Stored data

(** The two branches of [Ball.ColorAt], in every number model: the alpha
    of the dot is [uint8((1.0 - distance) * 255.0)], each operation the
    model's, and it is the alpha of the colour returned. *)
Lemma Ball_ColorAt_branches {F : Type} `{Float64 F}
    (b : Ball.t F) (p : F) (base : RGBA) :
  let distance := fabs (p - Ball.position b)%f64 in
  let alpha := uint8 (int_of_float64 ((fconst 1.0 - distance) * fconst 255.0)%f64) in
  ((distance <? fconst 1)%f64 = false -> Ball.ColorAt b p base = base)
  /\ ((distance <? fconst 1)%f64 = true ->
        Ball.ColorAt b p base = blend (mkRGBA 255 255 255 alpha) base
        /\ A (Ball.ColorAt b p base) = alpha
        /\ 0 <= alpha <= 255).
Proof.
  intros distance alpha.
  assert (Hbyte : is_uint8 alpha).
  { unfold alpha, uint8, is_uint8. apply Z.mod_pos_bound. lia. }
  unfold Ball.ColorAt. fold distance. fold alpha.
  split; intros Hd; rewrite Hd; [reflexivity |].
  split; [reflexivity |]. split.
  - apply blend_alpha. exact Hbyte.
  - unfold is_uint8 in Hbyte. lia.
Qed.

(** C7: where the distance [|p - position|] does not test below 1,
    [Ball.ColorAt] answers the base; where it does, it answers white
    blended over the base with alpha [(1 - distance) * 255], converted to a
    byte (the fraction is dropped), which is the alpha of the answer; this
    in every number model, with the model's operations.  Over the
    rationals: the base at a distance of 1 or more, alpha 255 at distance
    0, and an alpha that is no larger at a larger distance.  On binary64
    numbers too the alpha is 255 where the distance is 0. *)
Theorem Ball_ColorAt_falloff :
  (forall (F : Type) (F64 : Float64 F) (b : Ball.t F) (p : F) (base : RGBA),
      let distance := fabs (p - Ball.position b)%f64 in
      let alpha := uint8 (int_of_float64 ((fconst 1.0 - distance) * fconst 255.0)%f64) in
      ((distance <? fconst 1)%f64 = false -> Ball.ColorAt b p base = base)
      /\ ((distance <? fconst 1)%f64 = true ->
            Ball.ColorAt b p base = blend (mkRGBA 255 255 255 alpha) base
            /\ A (Ball.ColorAt b p base) = alpha
            /\ 0 <= alpha <= 255))
  /\ (forall (b : Ball.t Q) (p : Q) (base : RGBA),
      let distance := Qabs (p - Ball.position b) in
      ((1 <= distance)%Q -> Ball.ColorAt b p base = base)
      /\ ((distance == 0)%Q ->
            Ball.ColorAt b p base = blend (mkRGBA 255 255 255 255) base
            /\ A (Ball.ColorAt b p base) = 255)
      /\ (forall q : Q,
            (distance <= Qabs (q - Ball.position b) < 1)%Q ->
            A (Ball.ColorAt b q base) <= A (Ball.ColorAt b p base)))
  /\ (forall (b : Ball.t float) (p : float) (base : RGBA),
      fabs (p - Ball.position b)%f64 = 0%float ->
      Ball.ColorAt b p base = blend (mkRGBA 255 255 255 255) base).
Proof.
  split; [| split].
  - intros F F64 b p base. apply Ball_ColorAt_branches.
  - intros b p base distance. split; [| split].
    + intros Hfar.
      refine (proj1 (Ball_ColorAt_branches b p base) _).
      cbn [fabs fsub flt fconst Exact]. fold distance.
      apply Qltb_false_iff. exact Hfar.
    + intros Hzero.
      assert (Hd : (distance < 1)%Q) by (rewrite Hzero; reflexivity).
      assert (E : Qfloor ((1 - distance) * 255) = 255).
      { refine (Qfloor_comp _ 255 _). rewrite Hzero. ring. }
      split.
      * rewrite (Ball_ColorAt_near b p base Hd). fold distance. rewrite E. reflexivity.
      * rewrite (Ball_ColorAt_near_alpha b p base Hd). fold distance. exact E.
    + intros q [Hle Hq].
      assert (Hd : (distance < 1)%Q) by lra.
      rewrite (Ball_ColorAt_near_alpha b p base Hd).
      rewrite (Ball_ColorAt_near_alpha b q base Hq).
      apply Qfloor_resp_le. fold distance. lra.
  - intros b p base Hzero. unfold Ball.ColorAt. rewrite Hzero. reflexivity.
Qed.

Lemma Ball_ColorAt_falloff_witness :
  Ball.ColorAt (Ball.mk 5%Q 10%Q 9%Q 100) 6%Q (mkRGBA 0 0 0 255) = mkRGBA 0 0 0 255
  /\ A (Ball.ColorAt (Ball.mk 5%float 10%float 9%float 100) 5.5%float (mkRGBA 0 0 0 255))
     = 127
  /\ Ball.ColorAt (Ball.mk 5%float 10%float 9%float 100) 5%float (mkRGBA 0 0 0 255)
     = blend (mkRGBA 255 255 255 255) (mkRGBA 0 0 0 255).
Proof.
  split; [| split].
  - refine (proj1 (proj1 (proj2 Ball_ColorAt_falloff)
                     (Ball.mk 5%Q 10%Q 9%Q 100) 6%Q (mkRGBA 0 0 0 255)) _).
    discriminate.
  - exact (proj1 (proj2 (proj2 (proj1 Ball_ColorAt_falloff float Binary64
                                   (Ball.mk 5%float 10%float 9%float 100) 5.5%float
                                   (mkRGBA 0 0 0 255))
                          eq_refl))).
  - exact (proj2 (proj2 Ball_ColorAt_falloff)
             (Ball.mk 5%float 10%float 9%float 100) 5%float (mkRGBA 0 0 0 255) eq_refl).
Defined.

(** The dot of a ball at 5 over an opaque black strip, on the rationals
    and on binary64 numbers: full at 5, half at 5.5, absent at 6. *)
Example Ball_ColorAt_dot :
  let base := mkRGBA 0 0 0 255 in
  Ball.ColorAt (Ball.mk 5%Q 10%Q 9%Q 100) 5%Q base = mkRGBA 254 254 254 255
  /\ Ball.ColorAt (Ball.mk 5%Q 10%Q 9%Q 100) 5.5%Q base = mkRGBA 126 126 126 127
  /\ Ball.ColorAt (Ball.mk 5%Q 10%Q 9%Q 100) 6%Q base = base
  /\ Ball.ColorAt (Ball.mk 5%float 10%float 9%float 100) 5%float base = mkRGBA 254 254 254 255
  /\ Ball.ColorAt (Ball.mk 5%float 10%float 9%float 100) 5.5%float base = mkRGBA 126 126 126 127
  /\ Ball.ColorAt (Ball.mk 5%float 10%float 9%float 100) 6%float base = base.
Proof. repeat split. Qed.

(** Where rounding shows: the ball of [NewBall(3)] after [Animate(0.2)] is
    at the binary64 number nearest to 0.2, a little above it.  At position
    0 the program's [1 - distance] rounds to the binary64 0.8 and the
    product to 204; the exact product of the same numbers is a little below
    204, and its floor is 203. *)
Example Ball_ColorAt_rounds :
  let at_02 := 0x1.999999999999ap-3%float in
  let base := mkRGBA 0 0 0 255 in
  fst (Ball.Animate (Ball.NewBall (F := float) 3) (fconst 0.2))
  = Ball.mk at_02 1%float 2%float 100
  /\ A (Ball.ColorAt (Ball.mk at_02 1%float 2%float 100) 0%float base) = 204
  /\ A (Ball.ColorAt
          (Ball.mk (3602879701896397 # 18014398509481984)%Q 1%Q 2%Q 100) 0%Q base)
     = 203.
Proof. vm_compute. repeat split. Qed.

(** ** Sinusoid: the table and its index *)

Lemma list_set_length {T : Type} (s : list T) :
  forall (n : nat) (v : T), length (list_set s n v) = length s.
Proof.
  induction s as [| x s IH]; intros [| n] v; cbn [list_set length];
    try reflexivity.
  rewrite IH. reflexivity.
Qed.

Lemma slice_set_length {T : Type} (s : list T) (i : Z) (v : T) :
  length (slice_set s i v) = length s.
Proof.
  unfold slice_set. destruct (0 <=? i); [apply list_set_length | reflexivity].
Qed.

Lemma fold_left_length {T X : Type} (f : list T -> X -> list T) :
  (forall s x, length (f s x) = length s) ->
  forall (xs : list X) (s : list T), length (fold_left f xs s) = length s.
Proof.
  intros Hf xs. induction xs as [| x xs IH]; intros s; cbn [fold_left].
  - reflexivity.
  - rewrite IH. apply Hf.
Qed.

Lemma slice_get_in_range {T : Type} (s : list T) (i : Z) :
  0 <= i < Z.of_nat (length s) -> exists v, slice_get s i = Some v.
Proof.
  intros [Hi0 Hi1]. unfold slice_get.
  replace ((0 <=? i) && (i <? Z.of_nat (length s))) with true
    by (symmetry; apply andb_true_iff; split;
        [apply Z.leb_le | apply Z.ltb_lt]; assumption).
  destruct (nth_error s (Z.to_nat i)) as [v |] eqn:E.
  - exists v. reflexivity.
  - apply nth_error_None in E. lia.
Qed.

Lemma slice_get_out_of_range {T : Type} (s : list T) (i : Z) :
  i < 0 \/ Z.of_nat (length s) <= i -> slice_get s i = None.
Proof.
  intros Hi. unfold slice_get.
  destruct (0 <=? i) eqn:H0; [| reflexivity].
  destruct (i <? Z.of_nat (length s)) eqn:H1; [| reflexivity].
  apply Z.leb_le in H0. apply Z.ltb_lt in H1. lia.
Qed.

(** The table has 256 entries from construction on, whatever [math.Sin]
    returns. *)
Lemma Sinusoid_table_length {F : Type} `{Float64 F}
    (math_Sin : F -> F) (math_Pi : F) (width : Z) (zindex : ZIndex)
    (dts : list F) :
  length (Sinusoid.sineLookup
            (Sinusoid.run (Sinusoid.NewSinusoid math_Sin math_Pi width zindex) dts))
  = 256%nat.
Proof.
  assert (Hrun : forall (s : Sinusoid.t F),
            Sinusoid.sineLookup (Sinusoid.run s dts) = Sinusoid.sineLookup s).
  { unfold Sinusoid.run. induction dts as [| dt dts IH]; intros s; cbn [fold_left].
    - reflexivity.
    - rewrite IH. reflexivity. }
  rewrite Hrun. unfold Sinusoid.NewSinusoid, Sinusoid.buildLookup.
  cbn [Sinusoid.sineLookup].
  rewrite fold_left_length.
  - apply repeat_length.
  - intros s x. apply slice_set_length.
Qed.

● **YOUR INSTRUCTIONS**
In the lines above, locate the string "Hfar". Copy every line where it occurs.

● **REPLY**
    + intros Hfar.
      apply Qltb_false_iff. exact Hfar.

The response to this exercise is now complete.